About this task
All lines from the one holding "intros [name E]. unfold process_lines." down to the last line of the entries are to be reproduced exactly, with no other lines.

Start of Source data

Lemma loop_body_copy st line :
  ¬ is_name_line line →
  ¬ is_rotation_line line ∨ truthy (current_body_name st) = false
    ∨ texture_added st = true →
  loop_body mapping st line =
    Locals (output_lines st ++ [line]) (current_body_name st)
           (texture_added st) (bodies_updated st) (printed st).
Proof.
  intros Hname Hidle. unfold loop_body.
  destruct (re_match NAME_RE line) eqn:E; [by destruct Hname; eexists|].
  destruct Hidle as [H|[H|H]].
  - by rewrite (bool_decide_eq_false_2 _ H), andb_false_r.
  - by rewrite H.
  - by rewrite H, andb_false_r.
Qed.

(** An iteration either copies its line or copies it and adds the texture
    line of a body of the dictionary after it; the second only on a
    [rotation_period:] line. *)
Lemma loop_body_cases st line :
  let st' := loop_body mapping st line in
  (output_lines st' = output_lines st ++ [line]
   ∧ bodies_updated st' = bodies_updated st)
  ∨ (∃ name path,
       is_rotation_line line ∧ mapping !! name = Some path
       ∧ output_lines st' =
           output_lines st ++ [line; texture_line (indent_of line) path]
       ∧ bodies_updated st' = S (bodies_updated st)).
Proof.
  cbn zeta. destruct (re_match NAME_RE line) as [name|] eqn:E.
  { left. by rewrite (loop_body_name _ _ _ E). }
  assert (Hn : ¬ is_name_line line) by (by intros [? ?]; congruence).
  assert (Hcopy : ¬ is_rotation_line line
                  ∨ truthy (current_body_name st) = false
                  ∨ texture_added st = true →
          output_lines (loop_body mapping st line) = output_lines st ++ [line]
          ∧ bodies_updated (loop_body mapping st line) = bodies_updated st).
  { intros H. by rewrite loop_body_copy. }
  destruct (decide (is_rotation_line line)) as [Hrot|Hrot]; [|by auto].
  destruct (current_body_name st) as [[|c name]|] eqn:Hc; [by auto| |by auto].
  destruct (texture_added st) eqn:Ha; [by auto|].
  rewrite (loop_body_anchor _ _ _ Hrot Hc) by done.
  destruct (mapping !! (c :: name)) as [path|] eqn:Hm; [|by left].
  right. by exists (c :: name), path.
Qed.

(** *** The loop *)

Lemma run_app st lines1 lines2 :
  run mapping st (lines1 ++ lines2) = run mapping (run mapping st lines1) lines2.
Proof. apply fold_left_app. Qed.

Lemma run_cons st line lines :
  run mapping st (line :: lines) = run mapping (loop_body mapping st line) lines.
Proof. done. Qed.

(** The loop decides by the cursor alone and only adds to what has been
    accumulated. *)
Lemma loop_body_extend st d line :
  loop_body mapping (extend st d) line = extend st (loop_body mapping d line).
Proof.
  unfold loop_body, extend.
  generalize (bool_decide (is_Some (re_match ROTATION_RE line))) as rot.
  intros rot. destruct d as [out name added n msgs].
  destruct (re_match NAME_RE line) as [nm|]; cbn -[texture_line].
  - destruct nm, rot; cbn -[texture_line]; rewrite ?app_assoc; try done.
    destruct (mapping !! _); cbn -[texture_line];
      by rewrite ?app_assoc, ?Nat.add_succ_r.
  - destruct name as [[|c nm]|], added, rot; cbn -[texture_line];
      rewrite ?app_assoc; try done.
    destruct (mapping !! _); cbn -[texture_line];
      by rewrite ?app_assoc, ?Nat.add_succ_r.
Qed.

Lemma run_extend st d lines :
  run mapping (extend st d) lines = extend st (run mapping d lines).
Proof.
  revert d. induction lines as [|line lines IH]; intros d; [done|].
  by rewrite !run_cons, loop_body_extend, IH.
Qed.

Lemma extend_start st :
  extend st (start (current_body_name st) (texture_added st)) = st.
Proof.
  destruct st. unfold extend, start. cbn.
  by rewrite !app_nil_r, Nat.add_0_r.
Qed.

Lemma run_from st lines :
  run mapping st lines =
    extend st (run mapping (start (current_body_name st) (texture_added st)) lines).
Proof. by rewrite <- run_extend, extend_start. Qed.

(** Lines that are neither name lines nor anchors are copied. *)
Lemma run_copy st lines :
  Forall (λ l, ¬ is_name_line l ∧ ¬ is_rotation_line l) lines →
  run mapping st lines =
    Locals (output_lines st ++ lines) (current_body_name st)
           (texture_added st) (bodies_updated st) (printed st).
Proof.
  intros H. revert st. induction H as [|line lines [Hn Hr] _ IH]; intros st.
  - destruct st. cbn. by rewrite app_nil_r.
  - rewrite run_cons, loop_body_copy, IH by auto. cbn.
    by rewrite <- app_assoc.
Qed.

(** With no record open, every line up to the next name line is copied,
    the [rotation_period:] lines too. *)
Lemma run_idle st lines :
  Forall (λ l, ¬ is_name_line l) lines →
  pending st = 0 →
  run mapping st lines =
    Locals (output_lines st ++ lines) (current_body_name st)
           (texture_added st) (bodies_updated st) (printed st).
Proof.
  intros H. revert st. induction H as [|line lines Hn _ IH]; intros st Hp.
  - destruct st. cbn. by rewrite app_nil_r.
  - assert (Hidle : truthy (current_body_name st) = false
                    ∨ texture_added st = true).
    { unfold pending in Hp. destruct (truthy _); [|by left].
      destruct (texture_added st); [by right | done]. }
    rewrite run_cons, loop_body_copy, IH by tauto. cbn.
    by rewrite <- app_assoc.
Qed.

(** A name line opens a record whatever the cursor was. *)
Lemma run_name_first st line lines :
  is_name_line line →
  run mapping st (line :: lines) =
    extend st (process_lines mapping (line :: lines)).
Proof.
  intros [name E]. unfold process_lines.
  rewrite !run_cons, !(loop_body_name _ _ _ E).
  rewrite (run_from (Locals _ _ _ _ _)), (run_from (Locals ([] ++ _) _ _ _ _)).
  cbn. unfold extend. cbn. by rewrite <- !app_assoc.
Qed.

End of Source data

Answer space
  intros [name E]. unfold process_lines.
  rewrite !run_cons, !(loop_body_name _ _ _ E).
  rewrite (run_from (Locals _ _ _ _ _)), (run_from (Locals ([] ++ _) _ _ _ _)).
  cbn. unfold extend. cbn. by rewrite <- !app_assoc.
Qed.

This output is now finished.